Financial Support Not Enough to Rescue US Economy: International Economist

Business Materials 26 September 2008 14:22 (UTC +04:00)
Financial Support Not Enough to Rescue US Economy: International Economist

Azerbaijan, Baku, 26 September/ Trend , A. Badalova/ Financial support is not enough to rescue US economy, said John Higgins, economist of Capital Economics, British consulting company on economic studies.

"We still don't think buying toxic assets from banks will be a cure-all for the financial sector, given that an ongoing painful adjustment in the real economy is likely to lead to further heavy asset write-offs and that banks will have increasing difficulty in raising fresh capital," Higgins said.

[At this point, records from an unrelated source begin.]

(** * Analysis.tsx: the product-analysis pipeline

    A shallow embedding of the orchestration code of [src/pages/Analysis.tsx]
    (the two API helpers [parseWebsite] and [fetchAnalysis], and the handler
    [handleAnalyze]) together with the few JavaScript built-ins it relies on
    ([JSON.parse], [String.prototype.match] for the one regular expression
    used, [typeof], object spread, [Promise.allSettled]).

    Conventions.
    - A JavaScript string is a Rocq [string] holding its UTF-8 bytes.  All
      characters the code inspects (braces, quotes, JSON punctuation) are
      ASCII, so they are single bytes in both views.
    - A JavaScript number produced by [JSON.parse] is kept as the exact
      decimal value of its literal, [mantissa * 10 ^ exponent]; the rounding
      to a double, which is a function of that value, is not applied.
    - The [progress] state is a real IEEE double, [PrimFloat.float], because
      the handler computes with it.
    - Effects are explicit: a computation maps the component state to an
      outcome, a new state and the list of events it emitted. *)

From Stdlib Require Import String Ascii List ZArith NArith Bool Lia.
From Stdlib Require Import DecimalString Permutation Floats.
Import ListNotations.

Open Scope string_scope.
Open Scope list_scope.

Set Warnings "-register-all".

(* ================================================================= *)
(** ** JavaScript values *)

Module JS.
#[local] Open Scope string_scope.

Earlier, Treasury of US worked out measures to stabilize financial market paralyzed by non-liquid mortgage loans. According to draft law, the government intends to buy toxic assets connected with mortgage lending from the financial companies based in US. The anti-crisis plan is estimated at $700bln. The program was also supported by Ben Bernanke, head of Federal Reserve System of US.

"Strains in financial markets reached a new peak as investors waited to see whether Congress would approve an amended version of the US administration's "troubled asset relief program" by the weekend," he said.

Meanwhile, there are disagreements in the Congress over passing of the draft law on supporting financial market. According to the draft law coordinated by the Congress, once it is passed, presidential administration will receive only $350bln at the first stage and $250bln can be added later at the order of Treasury. However, Congress has a right to block allocation of the remaining $350bln.

Presidential candidates Barack Obama and John McCain opposed the support plan. They urged Congress to intervene with the support by administration. Republican candidate McCain said $7000bln worth plan is not promising. Earlier McCain said he would stop his election campaign to focus on the search of ways out of the financial crisis.

The response to financial crisis will be cutting rates by FRS soon. "Fed is likely to stick in the near term o its tack of boosting the availability of credit, rather than cutting its price," he said.